After slipping into a pair of brown sandals, I braided my hair and came down to eat.

There are days I want to pad down the stairs with unbrushed teeth, tangled hair, and wearing a scruffy pair of ugly PJs. The Harrington in me, or maybe it’s my mother’s voice demanding perfection, won’t let me. Maybe one day I’ll silence my mother’s voice, but it is not this day.

“The dining room,” I tell Veronica.

She nods. “I’ll have everything set up for you there, Miss.”

I release a quiet sigh at her refusal to call me by name.

It’s been a month since I walked out of the games room after Archer’s terrifying words scared me out of leaving this house, and, as usual, there is no trace of my scent matches.

If I didn’t occasionally hear the sound of their laughter or footsteps on the stairs, I’d assume that I lived in this house on my own.

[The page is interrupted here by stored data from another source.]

(** * loops-expo: the [Button] and [AppText] presentational components

    A shallow embedding of the two React Native components of the
    repository (the [Button] component and
    [src/components/AppText.tsx]) and the properties of their
    prop-to-class mapping.

    TypeScript unions of string literals are inductive types together
    with the string each value is at run time; optional props are
    [option]s ([None] is an omitted prop, i.e. [undefined]); the two
    lookup tables are string-keyed maps, as the JavaScript objects they
    are. *)

From stdpp Require Import gmap strings list.

Local Open Scope string_scope.

(** ** JavaScript operators used by the components *)

Module JS.

(** [a && b] with a boolean [a] and a string-or-undefined [b]: the result
    is [b] when [a] holds and the falsy [false] otherwise.  [None] stands
    for every falsy result. *)
Definition and (a : bool) (b : option string) : option string :=
  if a then b else None.

(** [a === b] on strings. *)
Definition strict_eq (a b : string) : bool := String.eqb a b.

(** [s.includes(searchString)]: [searchString] occurs at some position
    of [s]. *)
Fixpoint includes (searchString s : string) : bool :=
  String.prefix searchString s
  || match s with
     | EmptyString => false
     | String _ s' => includes searchString s'
     end.

End JS.

Infix "&&&" := JS.and (at level 40, left associativity).
Infix "===" := JS.strict_eq (at level 70, no associativity).

(** ** The styling helper *)

Module tw.

(** Modelled from the spec: [tw.style] is the utility-class styling
    helper of the twrnc package, which is not part of the repository.
    Only its class-name composition is kept: falsy arguments are skipped
    and every other argument contributes its space-separated utility
    classes, in argument order. *)
Definition style (args : list (option string)) : list string :=
  s ← omap id args; String.words s.

End tw.

(** ** The toolkit's elements *)

Module RN.

Section Elements.

Context {Handler ViewStyle Rest : Type}.

(** [<Text style={..}>{children}</Text>] *)
Record Text (Children : Type) : Type := mkText {
  Text_style : list string;
  Text_children : Children
}.

(** [<ActivityIndicator size=".." color=".." />] *)
Record ActivityIndicator : Type := mkActivityIndicator {
  ActivityIndicator_size : string;
  ActivityIndicator_color : string
}.

(** The one child [Button] gives its [Pressable]. *)
Inductive Child : Type :=
| Spinner (indicator : ActivityIndicator)
| Label (text : Text string).

(** [<Pressable onPress disabled style {...rest}>child</Pressable>].  The
    [style] prop is a callback from the press state to the style array
    [[tw.style(..), style]]; it is [None] when the callback throws.
    [Pressable_rest] is the object spread into the element; the child
    written in the JSX is set after it, so it replaces a [children] member
    of the spread object. *)
Record Pressable : Type := mkPressable {
  Pressable_onPress : option Handler;
  Pressable_disabled : bool;
  Pressable_style : bool -> option (list string * option ViewStyle);
  Pressable_rest : Rest;
  Pressable_children : Child
}.

(** Modelled from the spec: [Pressable] is react-native's, not the
    repository's.  Of its behaviour only the contract the components rely
    on is kept: a press reaches the [onPress] handler only while the
    element is not disabled. *)
Definition press (el : Pressable) : option Handler :=
  if Pressable_disabled el then None else Pressable_onPress el.

End Elements.

Arguments Text : clear implicits.
Arguments mkText {Children} _ _.
Arguments Text_style {Children} _.
Arguments Text_children {Children} _.
Arguments Child : clear implicits.
Arguments Pressable : clear implicits.

End RN.

(** ** [Button] *)

Module COLORS.
Definition primary := "#F02C56".
Definition action := "#0095f6".
Definition light := "#f1f1f1".
Definition white := "#ffffff".
Definition black := "#000000".
Definition gray := "#8e8e8e".
Definition transparent := "transparent".
End COLORS.

Module Button.

Inductive ButtonSize : Type := small | medium | large | xlarge.

Inductive ButtonTheme : Type :=
| primary
| action
| light
| primary_outlined
| action_outlined
| light_outlined.

(** The run-time value of a [ButtonSize]. *)
Definition ButtonSize_str (size : ButtonSize) : string :=
  match size with
  | small => "small"
  | medium => "medium"
  | large => "large"
  | xlarge => "xlarge"
  end.

(** The run-time value of a [ButtonTheme]. *)
Definition ButtonTheme_str (theme : ButtonTheme) : string :=
  match theme with
  | primary => "primary"
  | action => "action"
  | light => "light"
  | primary_outlined => "primary-outlined"
  | action_outlined => "action-outlined"
  | light_outlined => "light-outlined"
  end.

(** Size mappings for padding and text. *)
Definition sizeConfig : gmap string (gmap string string) :=
  {[ "small" := {[ "paddingX" := "px-3"; "paddingY" := "py-2";
                   "textSize" := "text-sm"; "rounded" := "rounded-md" ]};
     "medium" := {[ "paddingX" := "px-4"; "paddingY" := "py-3";
                    "textSize" := "text-base"; "rounded" := "rounded-lg" ]};
     "large" := {[ "paddingX" := "px-6"; "paddingY" := "py-4";
                   "textSize" := "text-lg"; "rounded" := "rounded-lg" ]};
     "xlarge" := {[ "paddingX" := "px-8"; "paddingY" := "py-5";
                    "textSize" := "text-xl"; "rounded" := "rounded-xl" ]} ]}.

(** Theme configuration. *)
Definition themeConfig : gmap string (gmap string string) :=
  {[ "primary" :=
       {[ "bg" := "bg-[" +:+ COLORS.primary +:+ "]";
          "border" := "border-[" +:+ COLORS.primary +:+ "]";
          "text" := "text-white";
          "pressedBg" := "bg-[#d02647]";
          "disabledBg" := "bg-[#f59db3]" ]};
     "action" :=
       {[ "bg" := "bg-[" +:+ COLORS.action +:+ "]";
          "border" := "border-[" +:+ COLORS.action +:+ "]";
          "text" := "text-white";
          "pressedBg" := "bg-[#0077cc]";
          "disabledBg" := "bg-[#7fc7fa]" ]};
     "light" :=
       {[ "bg" := "bg-[" +:+ COLORS.light +:+ "]";
          "border" := "border-[" +:+ COLORS.light +:+ "]";
          "text" := "text-black";
          "pressedBg" := "bg-[#e0e0e0]";
          "disabledBg" := "bg-[#f8f8f8]" ]};
     "primary-outlined" :=
       {[ "bg" := "bg-transparent";
          "border" := "border-[" +:+ COLORS.primary +:+ "]";
          "text" := "text-[" +:+ COLORS.primary +:+ "]";
          "pressedBg" := "bg-[#fef0f3]";
          "disabledBg" := "bg-transparent";
          "disabledText" := "text-[#f59db3]" ]};
     "action-outlined" :=
       {[ "bg" := "bg-transparent";
          "border" := "border-[" +:+ COLORS.action +:+ "]";
          "text" := "text-[" +:+ COLORS.action +:+ "]";
          "pressedBg" := "bg-[#e6f5ff]";
          "disabledBg" := "bg-transparent";
          "disabledText" := "text-[#7fc7fa]" ]};
     "light-outlined" :=
       {[ "bg" := "bg-transparent";
          "border" := "border-[" +:+ COLORS.gray +:+ "]";
          "text" := "text-gray-800";
          "pressedBg" := "bg-[#f8f8f8]";
          "disabledBg" := "bg-transparent";
          "disabledText" := "text-gray-400" ]} ]}.

(** Determine spinner color based on theme (the closure of [Button],
    lifted over the [theme] it captures). *)
Definition getSpinnerColor (theme : ButtonTheme) : string :=
  if JS.includes "outlined" (ButtonTheme_str theme) then
    if ButtonTheme_str theme === "primary-outlined" then COLORS.primary
    else if ButtonTheme_str theme === "action-outlined" then COLORS.action
    else COLORS.gray
  else
    if ButtonTheme_str theme === "light" then COLORS.black else COLORS.white.

Section Component.

Context {Handler ViewStyle Rest : Type}.

(** [ButtonProps]; [rest] holds the remaining [Pressable] props that the
    parameter pattern collects. *)
Record ButtonProps : Type := mkButtonProps {
  title : string;
  onPress : option Handler;
  theme : option ButtonTheme;
  size : option ButtonSize;
  disabled : option bool;
  loading : option bool;
  full : option bool;
  style : option ViewStyle;
  rest : Rest
}.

As she walks into the kitchen, I head for the dining room, my preferred eating place.

With my sister living full time at Haven Academy, where students aren’t allowed to keep cell phones, and my parents doing whatever kept them so busy they had nannies raise River and me, Veronica is my only friend in the world.

I try not to think about how pathetic that is.

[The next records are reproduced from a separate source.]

Definition removeFavoriteTopic (topic : string) (b : Browser) : Browser :=
  if negb (window_defined b) then b
  else
    let topics := getFavoriteTopics b in
    setTopics b (filter (fun t => t ≠ topic) topics).

End Favorites.

(** [clearViewHistory] *)
Definition clearViewHistory (b : Preferences.Browser) : Preferences.Browser :=
  if negb (Preferences.window_defined b) then b
  else Preferences.setHistory b [].

(** ** [parseInt(s, 10)]

    A string is read as the UTF-8 encoding of its characters. [parseInt]
    skips leading white space and line terminators, takes a sign and the
    longest run of decimal digits; [None] is [NaN]. The integer stands for the
    number nearest to it: the routes only compare it with lengths. *)

Definition code (c : ascii) : nat := nat_of_ascii c.

(** TAB, LF, VT, FF, CR and the space. *)
Definition is_white_space1 (a : ascii) : bool :=
  ((9 <=? code a) && (code a <=? 13))%nat || (code a =? 32)%nat.

(** U+00A0. *)
Definition is_white_space2 (a b : ascii) : bool :=
  ((code a =? 194) && (code b =? 160))%nat.

(** U+1680, U+2000 to U+200A, U+2028, U+2029, U+202F, U+205F, U+3000 and
    U+FEFF. *)
Definition is_white_space3 (a b c : ascii) : bool :=
  ((code a =? 225) && (code b =? 154) && (code c =? 128)
   || (code a =? 226) && (code b =? 128)
      && ((128 <=? code c) && (code c <=? 138)
          || (code c =? 168) || (code c =? 169) || (code c =? 175))
   || (code a =? 226) && (code b =? 129) && (code c =? 159)
   || (code a =? 227) && (code b =? 128) && (code c =? 128)
   || (code a =? 239) && (code b =? 187) && (code c =? 191))%nat.

Fixpoint skip_white_space (s : string) : string :=
  match s with
  | String a s1 =>
      if is_white_space1 a then skip_white_space s1
      else match s1 with
           | String b s2 =>
               if is_white_space2 a b then skip_white_space s2
               else match s2 with
                    | String c s3 =>
                        if is_white_space3 a b c then skip_white_space s3 else s
                    | EmptyString => s
                    end
           | EmptyString => s
           end
  | EmptyString => s
  end.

With eight chairs in the dining room to choose from, I pick one that will give me a view of the garden through the double patio doors, so I have something to look at as I eat my breakfast. I’ve been here long enough now not to expect any company for meals.

Veronica walks in carrying a large silver tray and sets it on the table beside me. It’s my usual breakfast of scrambled eggs, toast with cherry jam, and sliced melon, along with a large glass of freshly squeezed orange juice.

“Enjoy, Miss,” she says as she places it down in front of me.

“Thank you, Veronica.”

She picks up the silver tray and leaves me to eat alone. I asked her to stay once. I was that desperate for company, I’d have talked to a cat if there had been one around. She smiled sympathetically and said, “It would not be right for me to do that.”

I apologized, and she’d left me to eat alone. I haven’t dared ask her again.

Despite my belly grumbling from having picked at the fish she served me for dinner last night, I play with my breakfast. I should eat, but I have no interest in food. I’m too restless to want to sit still.

After three bites, I get up from my chair and wander over to the doors when a figure outside catches my eye.

I’d thought it was one of them.

My scent matches.

I don’t know where they go, what they do, or even where they sleep. It’s as if they spend their days avoiding me.

The gardener, a broad-shouldered olive-skinned man in dark green pants, a green t-shirt, and brown mid-calf-length boots, is watering roses.

I watch him for a bit, curious about where he stays. In my parents' house, the servants lived in the servants' quarters on the third floor. I got used to seeing them every day, learning a bit about them, or as much about their lives as they would want to share with a curious, sheltered omega.

Here, it’s different.

The servants aren’t an extended part of the family.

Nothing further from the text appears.